Update: a discussion on this exists in the philsci FB group on here.
What is Bad Science?
According to Imre Lakatos, science degenerates unless it is both theoretically and experimentally progressive. Can Lakatos’s ‘scientific programme’ approach, which incorporates merits of both Khunian and Popperian ideas, help solve this problem?
Is our current research tradition adequate and effective enough to solve seemingly intractable scientific problems in a timely manner (i.e. in foundational theoretical physics or climate science)?
Ideas are cheap, but backing them up with sound hypotheses (main and auxiliary) predicting novel stuff and experimental evidence aimed at confirming this stuff _is expensive_ given time/resource constraints means that among other things an ideal experimental progressiveness is sometimes not achievable.
According to Lakatos, a scientific programme is considered ‘degenerating’ if:
1) it’s theoretically degenerating because it doesn’t predict novel facts (it just accommodates existing facts); no new forecasts
OR
2) it’s experimentally degenerating because none of the predicted novel facts can be tested (i.e. string theory)

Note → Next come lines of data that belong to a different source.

(** Putting a work between two parts of a list. *)
Lemma chain_insert W W' l1 p l2 :
  NoDup (l1 ++ l2) → p ∉ l1 ++ l2 → p ≠ 0 → chain W 0 (l1 ++ l2) 0 →
  w_previous (W' p) = List.last l1 0 → w_next (W' p) = hd 0 l2 →
  (∀ q, q ≠ p → w_previous (W' q) = (if decide (q ≠ 0 ∧ q = hd 0 l2) then p else w_previous (W q)) ∧
     w_next (W' q) = (if decide (q ≠ 0 ∧ q = List.last l1 0) then p else w_next (W q))) →
  chain W' 0 (l1 ++ p :: l2) 0.
Proof.
  intros Hn Hp Hp0 Hc Ep En HW. pose proof (chain_nonzero _ _ _ _ 0 Hc) as NZ. apply chain_app in Hc as [H1 H2].
  apply NoDup_app in Hn as (N1 & N12 & N2). rewrite elem_of_app in Hp.
  apply chain_app. cbn [hd chain]. split_and!; [|done|done|done|].
  - eapply chain_set_end; [done| |exact H1]. intros q Hq. destruct (HW q) as [-> ->]; [intros ->; tauto|].
    assert (q ≠ 0) by (intros ->; apply NZ; [in_list|done]). split; [rewrite decide_False; [done|]|by_cases].
    intros [_ ->]. destruct l2 as [|y l2]; [done|]. cbn [hd] in *. eapply N12; [exact Hq|]. in_list.
  - eapply chain_set_start; [done| |exact H2]. intros q Hq. destruct (HW q) as [-> ->]; [intros ->; tauto|].
    assert (q ≠ 0) by (intros ->; apply NZ; [in_list|done]). split; [rewrite decide_False; [done|]|by_cases].
    intros [_ E]. destruct (decide (l1 = [])) as [->|Hl1]; [done|]. pose proof (last_elem l1 0 Hl1) as Hin. rewrite <-E in Hin.
    eapply N12; [exact Hin|]. in_list.
Qed.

Lakatosh’s ideas (that good science is both theoretically and experimentally progressive) may serve as groundwork for further maturing what it means to ‘do science’ where an existing dominant programme is no longer able to respond to accumulating anomalies – which was the reason why Kuhn wrote about changing scientific paradigms – but unlike Kuhn, Lakatos believes that a ‘gestalt-switch’ or scientific revolution should be driven by rationality rather than mob psychology.

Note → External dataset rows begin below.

(* ===== verification/WorkqueueReg.v ===== *)
(** * Registration of works: src/core/workqueue.c

    Works enter and leave the registry with fresh identifiers, a copy of the name of
    their owner and the process that owns them; the invariant of the service holds
    through it, so it holds through every call a client can make. *)

From stdpp Require Import gmap.
From S2P Require Import Prelude Registry Workqueue WorkqueueInv WorkqueueCalls.

(** ** Owner names *)

Lemma owner_length_bound fuel owner n i :
  n ≤ i < n + Z.of_nat fuel → at_ owner i = 0 → owner_length fuel owner n ≤ i.
Proof.
  revert n. induction fuel as [|fuel IH]; intros n Hi E; [lia|]. cbn [owner_length].
  destruct (Z.eqb_spec (at_ owner n) 0) as [|Hn]; [lia|]. apply IH; [|done]. assert (n ≠ i) by (by intros ->). lia.
Qed.

Lemma wq_copy_loop_spec fuel d src index :
  len d = 24 → 0 ≤ index → index + Z.of_nat fuel ≤ 23 → let r := copy_owner_loop fuel d src index in
  (∀ j, 0 ≤ j < index → at_ r j = at_ d j) ∧ ∃ i, index ≤ i ≤ 23 ∧ at_ r i = 0.
Proof.
  revert d index. induction fuel as [|fuel IH]; intros d index Hl H0 Hf; cbn [copy_owner_loop].
  - split; [intros j Hj; rewrite at_upd by lia; by rewrite (proj2 (Z.eqb_neq j index)) by lia|].
    exists index. split; [lia|]. by rewrite at_upd, Z.eqb_refl by lia.
  - case_match.
    + split; [intros j Hj; rewrite at_upd by lia; by rewrite (proj2 (Z.eqb_neq j index)) by lia|].
      exists index. split; [lia|]. by rewrite at_upd, Z.eqb_refl by lia.
    + destruct (IH (upd d index (at_ src index)) (index + 1)) as [H1 (i & Hi & E)]; [by rewrite len_upd|lia|lia|]. cbn zeta in H1, E. split; [|exists i; split; [lia|done] ].
      intros j Hj. rewrite H1, at_upd by lia. by rewrite (proj2 (Z.eqb_neq j index)) by lia.
Qed.

Lemma copy_owner_valid d owner : len d = 24 → workqueue_owner_valid owner = true → workqueue_owner_valid (workqueue_copy_owner d owner) = true.
Proof.
  intros Hl. unfold workqueue_owner_valid at 1. destruct (Z.eqb_spec (at_ owner 0) 0) as [|H0]; [done|]. intros _.
  unfold workqueue_copy_owner, workqueue_owner_valid. set (r := copy_owner_loop 23 d owner 0).
  assert (r = copy_owner_loop 22 (upd d 0 (at_ owner 0)) owner 1) as Er.
  { unfold r. change 23%nat with (S 22). cbn [copy_owner_loop]. by rewrite (proj2 (Z.eqb_neq _ _) H0). }
  destruct (wq_copy_loop_spec 22 (upd d 0 (at_ owner 0)) owner 1) as [H1 (i & Hi & E)]; [by rewrite len_upd|lia|lia|]. rewrite <-Er in H1, E.
  rewrite H1, at_upd by lia. rewrite Z.eqb_refl, (proj2 (Z.eqb_neq _ _) H0). apply Z.ltb_lt.
  pose proof (owner_length_bound 24 r 0 i ltac:(lia) E). unfold WORKQUEUE_OWNER_SIZE. lia.
Qed.

(** ** Identifiers *)

Lemma next_generation_range g : 0 < workqueue_next_generation g < 2 ^ 24.
Proof.
  unfold workqueue_next_generation, inc, WORKQUEUE_ID_GENERATION_MAX. pose proof (u32_range (g + 1)).
  destruct (Z.eqb_spec (g +w 1) 0); [cbn [orb]; lia|]. destruct (Z.gtb_spec (g +w 1) 0x00FFFFFF); cbn [orb]; lia.
Qed.
Lemma id_parts g slot :
  0 ≤ g < 2 ^ 24 → 0 ≤ slot < 64 → let id := (g <<w WORKQUEUE_ID_SLOT_BITS) |w (slot +w 1) in
  id &w WORKQUEUE_ID_SLOT_MASK = slot + 1 ∧ id >>w WORKQUEUE_ID_SLOT_BITS = g.
Proof.
  intros Hg Hs. cbn zeta. unfold WORKQUEUE_ID_SLOT_BITS, WORKQUEUE_ID_SLOT_MASK.
  rewrite Z.shiftl_mul_pow2, (u32_small (g * 2 ^ 8)), (u32_small (slot + 1)) by lia.
  rewrite Z.lor_comm, lor_low_high by lia. change 0xFF with (Z.ones 8). rewrite Z.land_ones, Z.shiftr_div_pow2 by lia. divlia.
Qed.

Lemma capture_spec s slot :
  slot < 64 → ∃ a b, (a = 0 ↔ b = 0) ∧
    workqueue_capture_owner s slot = s <| owner_pids ::= λ l, upd l slot a |> <| owner_generations ::= λ l, upd l slot b |>.
Proof.
  intros Hs. unfold workqueue_capture_owner. assert ((slot >=? WORKQUEUE_CAPACITY) = false) as -> by (unfold WORKQUEUE_CAPACITY; lia). cbn zeta.
  destruct (negb _); [by exists 0, 0|]. case_match; [|by exists 0, 0]. destruct (_ || _ || _) eqn:E; [by exists 0, 0|].
  rewrite !orb_false_iff in E. exists (p_pid p), (p_event_generation p). split; [lia|].
  assert (∀ l a b, upd (upd l slot a) slot b = upd l slot b) as U by (intros; unfold upd; by rewrite list_insert_insert_eq).
  destruct s. unfold set. cbn. by rewrite !U.
Qed.

(** ** Entering and leaving the registry *)

Lemma list_rep_same s s' f la l :
  list_rep s f la l → (∀ q, q ∈ l → work_at s' q = work_at s q) → list_rep s' f la l.
Proof. intros HR H. eapply list_rep_kept; [exact HR|]. intros q Hq. by rewrite H. Qed.

(** The slot of a registered work is only that of the work. *)
Lemma slot_other s s' slot k p :
  registered_ok s → 0 ≤ k < 64 → k ≠ slot → 0 ≤ slot < 64 →
  at_ (wq_registry s) k ≠ p ∨ p = 0 →
  (∀ a, a ≠ slot → 0 ≤ a → at_ (wq_registry s') a = at_ (wq_registry s) a ∧ at_ (wq_generations s') a = at_ (wq_generations s) a ∧
     at_ (owner_pids s') a = at_ (owner_pids s) a ∧ at_ (owner_generations s') a = at_ (owner_generations s) a) →
  (∀ q, q ≠ p → work_at s' q = work_at s q) → slot_bad s' k = false.
Proof.
  intros Rg Hk Hks Hs Hp HA HW. rewrite <-(rg_slots _ Rg k Hk). destruct (HA k Hks ltac:(lia)) as (E1 & E2 & E3 & E4).
  unfold slot_bad. rewrite E1, E2, E3, E4. destruct (Z.eqb_spec (at_ (wq_registry s) k) 0); [done|].
  rewrite HW; [done|]. destruct Hp as [Hp|Hp]; congruence.
Qed.

Lemma worker_fields_same s s' :
  stable (wq_stats s') = stable (wq_stats s) ∨ stable (wq_stats s') = stable ((wq_stats s) <| q_registered := q_registered (wq_stats s') |>) →
  worker_generation s' = worker_generation s → worker_thread_generation s' = worker_thread_generation s →
  worker_fields_ok s' = worker_fields_ok s.
Proof.
  intros HS E1 E2. unfold worker_fields_ok. rewrite E1, E2.
  destruct HS as [HS|HS]; injection HS as S1 S2 S3 S4 S5 S6 S7; unfold stable in *;
    (destruct (wq_stats s'), (wq_stats s); cbn in *; by subst).
Qed.

(** What the invariant asks of a change of one slot. *)
Lemma registry_spec s s' Q slot p :
  Inv 0 s Q → 0 ≤ slot < 64 →
  len (wq_registry s') = 64 ∧ len (wq_generations s') = 64 ∧ len (owner_pids s') = 64 ∧ len (owner_generations s') = 64 →
  (∀ q, q ≠ p → work_at s' q = work_at s q) → p ∉ linked Q →
  (∀ a, a ≠ slot → 0 ≤ a → at_ (wq_registry s') a = at_ (wq_registry s) a ∧ at_ (wq_generations s') a = at_ (wq_generations s) a ∧
     at_ (owner_pids s') a = at_ (owner_pids s) a ∧ at_ (owner_generations s') a = at_ (owner_generations s) a) →
  (∀ k, 0 ≤ k < 64 → k ≠ slot → at_ (wq_registry s) k ≠ p) → slot_bad s' slot = false →
  NoDup (live (wq_registry s')) → (∀ q, q ≠ p → q ∈ live (wq_registry s') ↔ q ∈ live (wq_registry s)) →
  (p ∈ live (wq_registry s') → (w_priority (work_at s' p) = 0 ∨ w_priority (work_at s' p) = 1) ∧ w_state (work_at s' p) = WORK_STATE_IDLE) →
  ready_first s' = ready_first s ∧ ready_last s' = ready_last s ∧ delayed_first s' = delayed_first s ∧ delayed_last s' = delayed_last s →
  wq_stats s' = (wq_stats s) <| q_registered := len (live (wq_registry s')) |> →
  worker_generation s' = worker_generation s → worker_thread_generation s' = worker_thread_generation s → Inv 0 s' Q.
Proof.
  intros [Rg Ls] Hs HL HW Hp HA HR Hb Hnd HI HP (F1 & F2 & F3 & F4) ES E1 E2.
  destruct Ls as [Hh Hn Hd Hl Nd Mem Det Bel HC]. assert (∀ q, q ∈ linked Q → q ≠ p) as NP by (by intros q Hq ->). split; split.
  - done.
  - done.
  - intros k Hk. destruct (decide (k = slot)) as [->|Hks]; [done|]. eapply slot_other; [exact Rg|done|done|done| |done|done]. left. by apply HR.
  - intros q Hq. destruct (decide (q = p)) as [->|Hqp]; [by apply HP|]. rewrite HW by done. apply (rg_priority _ Rg). by apply HI.
  - by rewrite ES.
  - rewrite ES. apply (rg_init _ Rg).
  - rewrite (worker_fields_same s s'); [apply (rg_worker _ Rg)| |done|done]. right. by rewrite ES.
  - rewrite F1, F2. eapply list_rep_same; [exact Hh|]. intros q Hq. apply HW, NP, linked_elem. tauto.
  - rewrite F1, F2. eapply list_rep_same; [exact Hn|]. intros q Hq. apply HW, NP, linked_elem. tauto.
  - rewrite F3, F4. eapply list_rep_same; [exact Hd|]. intros q Hq. apply HW, NP, linked_elem. tauto.
  - by rewrite F1, F2.
  - done.
  - intros q Hq. apply HI; [by apply NP|]. by apply Mem.
  - done.
  - intros q Hq Hq0. destruct (decide (q = p)) as [->|Hqp]; [unfold belongs; by rewrite (proj2 (HP Hq))|].
    rewrite HW by done. apply Bel; [by apply HI|done].
  - by rewrite ES.
Qed.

Though a scientific programme which looks like it is degenerating may be just around the corner from a breakthrough…
For anyone seeking an unambiguously definitive demarcation criterion, this is a death-knell. On the one hand, scientists doggedly pursuing a degenerating research programme are guilty of an irrational commitment to bad science. But, on the other hand, these same scientists can legitimately argue that they’re behaving quite rationally, as their research programme ‘might still be true’, and salvation might lie just around the next corner (which, in the string theory programme, is typically represented by the particle collider that has yet to be built). Lakatos’s methodology doesn’t explicitly negate this argument, and there is likely no rationale that can.
Lakatos argued that it is up to individual scientists (or their institutions) to exercise some intellectual honesty, to own up to their own degenerating programmes’ shortcomings (or, at least, not ‘deny its poor public record’) and accept that they can’t rationally continue to flog a horse that appears, to all intents and purposes, to be quite dead. He accepted that: ‘It is perfectly rational to play a risky game: what is irrational is to deceive oneself about the risk.’ He was also pretty clear on the consequences for those indulging in such self-deception: ‘Editors of scientific journals should refuse to publish their papers … Research foundations, too, should refuse money.’